Do expats pay tax on foreign income in Mauritius?
Direct Answer
Tax residents in Mauritius pay tax on Mauritius-source income. Foreign income is only taxable if it is remitted to Mauritius, and a foreign tax credit is available to prevent double taxation.
Territorial tax system
Mauritius operates a territorial tax system with a partial remittance basis for residents. This means that tax residents are not automatically taxed on worldwide income — only on income arising in Mauritius and on foreign income that is remitted (brought into) Mauritius.

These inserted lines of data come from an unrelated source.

(** In the fold, a key maps to the value most recently assigned to it,
    unless that value is [None]. *)
Lemma fold_last_assigned (changes : list (Z * DictionaryChange)) :
  forall (acc : dict) (history : list (string * Value)),
    NoDup (keys acc) ->
    (forall key, get acc key = kept (last_assigned history key)) ->
    forall (i : nat) (t : Z) (snapshot : dict),
      nth_error (Spec.fold acc changes) i = Some (t, snapshot) ->
      forall key,
        get snapshot key
        = kept (last_assigned
                  (history ++ assignments (firstn (S i) changes)) key).
Proof.
  induction changes as [|[t0 change] changes IH];
    intros acc history Hnd Hacc i t snapshot Hi key.
  - destruct i; discriminate Hi.
  - cbn [Spec.fold] in Hi.
    set (acc' := Spec.remove_nulls (Spec.overwrite acc (updates change))) in *.
    assert (Hnd' : NoDup (keys acc')).
    { apply NoDup_keys_filter. now apply NoDup_keys_update. }
    assert (Hacc' : forall key,
               get acc' key
               = kept (last_assigned (history ++ updates change) key)).
    { intros k. subst acc'.
      rewrite get_remove_nulls by now apply NoDup_keys_update.
      unfold Spec.overwrite. rewrite get_update, last_assigned_app.
      destruct (last_assigned (updates change) k) as [v|]; [reflexivity|].
      rewrite Hacc. unfold kept.
      destruct (last_assigned history k) as [v|]; [|reflexivity].
      destruct (is_not_None v) eqn:Ev; [now rewrite Ev|reflexivity]. }
    destruct i as [|i].
    + cbn [nth_error] in Hi. injection Hi as <- <-.
      cbn [firstn assignments flat_map snd]. rewrite app_nil_r.
      apply Hacc'.
    + cbn [nth_error] in Hi.
      rewrite (IH acc' (history ++ updates change) Hnd' Hacc' i t snapshot Hi key).
      cbn [firstn assignments flat_map snd].
      unfold assignments. now rewrite <- app_assoc.
Qed.

(** C1: read when they are yielded, the snapshots of [iter_full_states]
    are those of the specification's fold (overwrite with the updates, then
    remove the keys whose value is [None]), one for each change under the
    timestamp of the change; in each of them a key is present exactly when
    the value most recently assigned to it is not [None], and maps to that
    value; the changes [{a: 1}], [{b: 2}], [{a: None}] give [{a: 1}],
    [{a: 1, b: 2}], [{b: 2}]. *)
Theorem iter_full_states_snapshots (h : store)
    (changes : list (Z * DictionaryChange)) :
  let out := seen_at_yield (iter_full_states h changes) in
  out = Spec.fold [] changes
  /\ map fst out = map fst changes
  /\ (forall (i : nat) (t : Z) (snapshot : dict),
         nth_error out i = Some (t, snapshot) ->
         forall (key : string) (v : Value),
           get snapshot key = Some v
           <-> last_assigned (assignments (firstn (S i) changes)) key = Some v
               /\ v <> VNone)
  /\ map snd (seen_at_yield (iter_full_states h Examples.three_changes))
     = [ [("a"%string, VNumber 1)];
         [("a"%string, VNumber 1); ("b"%string, VNumber 2)];
         [("b"%string, VNumber 2)] ].
Proof.
  intros out. subst out.
  rewrite !iter_full_states_refines.
  split; [reflexivity|]. split; [apply fold_timestamps|]. split.
  - intros i t snapshot Hi key v.
    rewrite <- kept_iff.
    rewrite (fold_last_assigned changes [] [] (NoDup_nil _)
               (fun _ => eq_refl) i t snapshot Hi key).
    reflexivity.
  - reflexivity.
Qed.
Definition zsum (l : list Z) : Z := foldr Z.add 0 l.

#[export] Instance toy_torch : Torch := {|
  Scalar := Z; Tensor := Z; Feat := Z; Array := Z;
  Model := list Z; MSD := list Z; Optim := Z * Z; OSD := Z * Z;
  Kwargs := Z;
  smul := Z.mul; sadd := Z.add; ssub := Z.sub; szero := 0; sone := 1;
  forward := fun _ m x => ((x + zsum m, x - zsum m), m);
  backward := fun _ m => m;
  zero_grad := fun _ m => m;
  optim_step := fun o m => ((o.1, o.2 + 1), (fun p => p - o.1) <$> m);
  to_numpy := fun f => f;
  num_params := fun m => length m;
  clock := fun k => Z.of_nat k;
  model_stateful := weights_stateful;
  optim_stateful := pair_stateful
|}.

Definition toy_batch (k : Z) : Batch :=
  {| seq := k; view := ["090"]; seq_type := ["nm-01"]; label := [k] |}.

Definition toy_trainloader : Loader :=
  {| dataset_len := 12; batches := toy_batch <$> seqZ 1 12 |}.

Definition toy_testloader : Loader :=
  {| dataset_len := 2; batches := [toy_batch 7; toy_batch 8] |}.

#[export] Instance toy_baseline : Baseline := {|
  Meter := Z * Z;
  meter_new := (0, 0);
  meter_update := fun v m => (m.1 + v, m.2 + 1);
  meter_reset := fun _ => (0, 0);
  meter_sum := fun m => m.1;
  meter_avg := fun m => m.1 / m.2;
  learning_rate_step := fun k i o => (Z.max 0 (k - i), (Z.max 0 (k - i), o.2));
  loss_weight_step := fun k i => k;
  build_sgd := fun _ _ => (0, 0);
  build_adam := fun _ _ => (1, 0);
  build_one_loss := fun _ margin f lbl => (f + margin, Z.of_nat (length lbl));
  build_data := fun _ => (toy_trainloader, toy_testloader);
  build_model := fun _ => [1; 2; 3];
  compute_accuracy := fun feats _ _ _ => [zsum feats];
  convert_time := fun _ => "elapsed";
  work_dir := "work";
  save := fun w => set_fs (<["latest" := checkpoint_state w]> (fs w)) w;
  load := fun w => w;
  collect := fun acc w => set_best acc (iter w) w;
  show_info := fun w => w
|}.

Definition toy_cfg : Config :=
  {| optimizer := "SGD";
     lr_decay_backbone := 10; lr_decay_top := 20; lr_decay_local := 30;
     early_loss := "triplet"; early_loss_args := 0;
     early_loss_weight := 1; local_loss_weight := 0;
     print_model := true; test_before_train := false;
     log_interval := 2; test_interval := 5; num_iter := 10;
     target_acc := None |}.
(** The same request with another value of [limit]. *)
Definition with_limit (r : animals_request) (limit : option Z) : animals_request :=
  {| r_q := r_q r; r_species := r_species r;
     r_age_min := r_age_min r; r_age_max := r_age_max r;
     r_size := r_size r; r_featured := r_featured r; r_limit := limit |}.

(** The bound [ge] of a [Query] declaration. *)
Definition check_ge (loc : string) (bound : Z) (x : option Z) : list violation :=
  match x with
  | Some n => if (n <? bound)%Z then [Violation loc "greater_than_equal"] else []
  | None => []
  end.

(** The bound [le] of a [Query] declaration. *)
Definition check_le (loc : string) (bound : Z) (x : option Z) : list violation :=
  match x with
  | Some n => if (bound <? n)%Z then [Violation loc "less_than_equal"] else []
  | None => []
  end.

(** The violations of the declarations of [list_animals]:
    [age_min], [age_max]: [Query(None, ge=0)]; [limit]: [Query(24, ge=1, le=100)]. *)
Definition animals_request_errors (r : animals_request) : list violation :=
  check_ge "age_min" 0 (r_age_min r) ++
  check_ge "age_max" 0 (r_age_max r) ++
  check_ge "limit" 1 (r_limit r) ++
  check_le "limit" 100 (r_limit r).

(** The body of the answer to an exception no handler catches. *)
Definition internal_error : string := "Internal Server Error".

(** [GET /animals]: the parameters are validated, then [list_animals] runs
    with the default 24 for a missing [limit]; an exception that leaves the
    handler is answered with status 500. *)
Definition route_animals `{RegexEngine} (db : option database) (r : animals_request)
    : response (list (option document)) :=
  match animals_request_errors r with
  | [] =>
      match list_animals db (r_q r) (r_species r) (r_age_min r) (r_age_max r)
              (r_size r) (r_featured r) (default 24%Z (r_limit r)) with
      | Returned rows => Ok rows
      | Thrown _ => ServerError internal_error
      end
  | errors => ValidationError errors
  end.

(** [GET /animals/featured]: the handler declares no parameter, and the
    framework ignores whatever the query string holds. *)
Definition route_featured `{RegexEngine} (db : option database) (r : animals_request)
    : response (list (option document)) :=
  Ok (featured_animals db).

(** [GET /stories]: [limit: int = 6] declares a default and no bound. *)
Definition route_stories `{RegexEngine} (db : option database) (limit : option Z)
    : response (list (option document)) :=
  Ok (get_stories db (default 6%Z limit)).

The remittance basis in detail
If you receive, say, a salary from a UK employer paid into a UK bank account and you never transfer that money to Mauritius, it is not taxable in Mauritius. If you then transfer it to your Mauritius bank account, it becomes taxable. This gives residents meaningful flexibility to manage which income is within scope.
Foreign tax credit
If you have already paid tax on foreign income in another country and you then remit that income to Mauritius, you can claim a foreign tax credit against your Mauritius tax liability. The credit is limited to the lower of the foreign tax paid and the Mauritius tax that would apply. This prevents double taxation.
Tax residency test
You are a Mauritius tax resident if you are present in Mauritius for more than 183 days in a tax year (1 July to 30 June). Day of arrival and day of departure are both counted as days of presence.
Occupation Permit holders
Holders of an Occupation Permit in the Professional or Investor category receive a certificate of residency from the MRA, which establishes their Mauritius tax residency. This is important for treaty purposes — for example, to claim treaty benefits under the Mauritius–India or Mauritius–South Africa treaties.
Pensions and retirement income
Foreign pension income remitted to Mauritius is taxable at the standard 15% rate, but personal reliefs (MUR 325,000 for under-60s, higher for over-60s) often reduce or eliminate the liability for modest pension amounts.